Жемчужинами падало с губ разрозненное: он остерегается смотреть на Лету, будто боится остаться рядом с ней навечно. Он молчит и теперь иногда улыбается (Геката, ты же помнишь, он не умел улыбаться!) — и это все та же улыбка: отзвук прощания. Он не просит, чтобы жена была рядом, но не сводит с нее глаз, как будто если отведет — увидит другое.

— Проклятие, — сказала Геката, когда она договорила. Потом надолго замолчала, теребя вуаль. Задумалась всеми тремя головами. Закачала головой, поджимая алые губы. Потом тяжко выдохнула: — Я надеялась, что ему все же не пришлось.

Персефона сжала в пальцах нить, чтобы не порвать ее. Сердце тяжко стонало в груди: быть с ним, там, на судах, следить, стеречь, подмечать изменения на лице…

С возрастающим ужасом видеть, с какой жадностью он смотрит на тени. Не те, которые отправляются в Элизиум.

Которым назначено забвение асфоделей.

— Не пришлось – что? — переспросила, чувствуя, как ее захлестывает злость. Тайны, недомолвки, подземный мир… в Тартар все! — Что мне делать, Геката? Сперва ты… говоришь, что он собирался уйти, уйти навсегда — ты не сказала куда, я остановила его, что ты мне скажешь теперь?

Трехтелая провела тонкими пальцами по лбу.

— Скажу, что я ошиблась. Ошиблась, когда думала, что еще не поздно… что ты хочешь? Ты все делаешь правильно. Больше, чем правильно. Вот только…

Она вновь замолкла. Долго молчала, пока выдохнула это «Не могу».

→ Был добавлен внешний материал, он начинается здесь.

(** A command at the prompt. *)
Lemma prompt_commanded p w words :
  command_line (prompt_machine typed) p w words -> ~ is_exit w -> program tools_image w 0 tool_file ->
  commanded 0x420000 0x5000 tools_image (prompt_machine typed) p w words 0 tool_file 1 one_terminal.
Proof.
  intros Hl Hx Hp. split; [exact prompt_kernel_ok|exact prompt_can_start|exact Hl|exact Hx|exact Hp|reflexivity| |cbn; lia].
  assert (length tool_file <= 4096)%nat by (vm_compute; lia). unfold FOUR_MB_BLOCK. lia.
Qed.
End Tools.

Lemma typist_ok script : @PlatformOk (typist script).
Proof. split; vm_compute; repeat split; done. Qed.

(** The memory of the second process, but for its program. *)
Lemma prompt_free `{PlatformOk} : cell (launched (prompt_machine 0) 1 one_terminal tool_file (text "ish")) (at_ (window 1) 0x8102000 + 1024) <> 10.
Proof.
  assert (length tool_file <= 4096)%nat as Hl by (vm_compute; lia). set (q := at_ (window 1) 0x8102000 + 1024).
  assert (q = 13640704) as Hq by reflexivity.
  rewrite launched_cells, cell_upds_out by (rewrite Hq; unfold window, PHYSICAL_START, FOUR_MB_BLOCK; lia).
  unfold prompt_machine. rewrite launched_cells, cell_upds_out by (rewrite Hq; unfold window, PHYSICAL_START, FOUR_MB_BLOCK; lia).
  rewrite tools_cell, Hq. vm_compute. discriminate.
Qed.

(** A command without arguments. *)
Lemma plain_line `{Platform} (m : machine) w : Forall word_char w -> (length w < 128)%nat -> command_line m (cstr w) w [].
Proof.
  intros Hw Hl. split; [done|exact Hw|exact Hl|constructor|cbn; lia|].
  exists 0. split; [by left|]. left. split; [done|]. apply reads_buf0.
Qed.
(** X13: a failed attempt can be retried. After an attempt that failed at
    the keys request, the error screen is shown; pressing Retry when the
    backend then answers with valid wrapped fields ends Completed with the
    error cleared and the unwrapped key stored, and the backend has been
    asked for the keys twice in all and never asked to save. *)
Theorem retry_after_failed_fetch {cipher : Cipher}
    (w1 w2 : World) (identity : Identity) (s : State) (err : Unknown)
    (reply : KeysReply) (encryptedAesKey encryptedKey raw : Bytes) :
  isLoading s = false ->
  asymmetric_keys w1 identity (publicKeyBytes (freshTransportKey w1)) = inl err ->
  asymmetric_keys w2 identity (publicKeyBytes (freshTransportKey w2)) = inr reply ->
  encrypted_aes_key reply = Some encryptedAesKey ->
  encrypted_key reply = Some encryptedKey ->
  unwrap (privateKeyHandle (freshTransportKey w2)) encryptedAesKey encryptedKey
         (public_key reply) (getPrincipal identity) = Some raw ->
  let failed := fst (initAesKey w1 (Some identity) s) in
  let s' := fst (settle w2 3 (handleRetry w2 (Some identity) failed)) in
  render true failed
  = InitializationError (message (as_Error err))
      ("Failed to initialize AES key: " ++ String_of err)
  /\ status s' = Completed
  /\ error s' = None
  /\ aesRawKey (auth s') = Some raw
  /\ remoteCalls s'
     = (remoteCalls s
        ++ [Call_asymmetric_keys (publicKeyBytes (freshTransportKey w1));
            Call_asymmetric_keys (publicKeyBytes (freshTransportKey w2))])%list.
Proof.
  intros Hidle Hfail Hfetch Haes Hkey Hraw. cbv zeta.
  rewrite (run_fetch_fails w1 identity s err Hidle Hfail). cbn [fst].
  set (failed := catch_finally err
                   (send (Call_asymmetric_keys (publicKeyBytes (freshTransportKey w1)))
                      (at_fetch w1 s))).
  destruct (catch_finally_facts err
              (send (Call_asymmetric_keys (publicKeyBytes (freshTransportKey w1)))
                 (at_fetch w1 s)))
    as (_ & Hrender & Hloading & _ & _ & _ & Hcalls).
  cbv zeta in Hrender. fold failed in Hrender, Hloading, Hcalls.
  split; [exact Hrender |].
  change (settle w2 3 (handleRetry w2 (Some identity) failed))
    with (initAesKey w2 (Some identity) failed).
  rewrite (run_decrypt w2 identity failed reply _ _ Hloading Hfetch Haes Hkey), Hraw.
  cbn [fst].
  assert (Herr : error (set_auth {| aesRawKey := Some raw;
                                   transportKey := Some (freshTransportKey w2) |}
                          (at_decrypt w2 failed)) = None) by reflexivity.
  destruct (complete_finally_facts _ Herr) as (Hstatus & _ & _ & _ & Hauth & Hlist).
  split; [exact Hstatus |].
  split; [exact Herr |].
  split; [rewrite Hauth; reflexivity |].
  rewrite Hlist.
  change (remoteCalls (set_auth {| aesRawKey := Some raw;
                                   transportKey := Some (freshTransportKey w2) |}
                         (at_decrypt w2 failed)))
    with (remoteCalls failed
          ++ [Call_asymmetric_keys (publicKeyBytes (freshTransportKey w2))])%list.
  rewrite Hcalls.
  change (remoteCalls (send (Call_asymmetric_keys (publicKeyBytes (freshTransportKey w1)))
                         (at_fetch w1 s)))
    with (remoteCalls s
          ++ [Call_asymmetric_keys (publicKeyBytes (freshTransportKey w1))])%list.
  rewrite <- app_assoc. reflexivity.
Qed.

Не могу помочь, поняла Кора. Не могу исцелить.

Это только твое.

Проклятие, как кратки зимы…

— Возврата нет, — обронил Хирон, учитель героев, ныне умерший и пьянствующий в компании подземных на Стигийских болотах. — Лекарства тоже.

Он даже не стал ее выслушивать. А потом понес какую-то чушь о том, что ничто не может возродить то, что сгорело изнутри. Мол, на пепле цветы не распускаются, и вообще, кто ж там знал, что можно свалиться в две пропасти одновременно?!

Ее взгляд заставил Хирона нервно уцокать в угол пиршественного зала — кентавр почти поверил, что бывают изумрудные лезвия. И сейчас два из них прилетят ему в глотку. Прямо из глаз царицы.

Она перестала спать.

Сказала Гекате — «Не твое дело». И про себя умоляла дни и ночи разрастись, не приближать весну. Пристраивала голову мужа у себя на плече и принималась рассказывать захлебывающимся шепотом — о том, как ревновала его к Минте, и о том, какие сплетни ходили на Олимпе о Мелиное, о том, как Деметра рассказывала всем о своем визите в подземный мир («Накушалась гостеприимства подземного!»), об их первой ночи, когда ему удалось ее удивить. Рассказывала взахлеб, так же, как жила, не отрывая глаз от его лица (он улыбался — свободный и опустошенный — в ответ).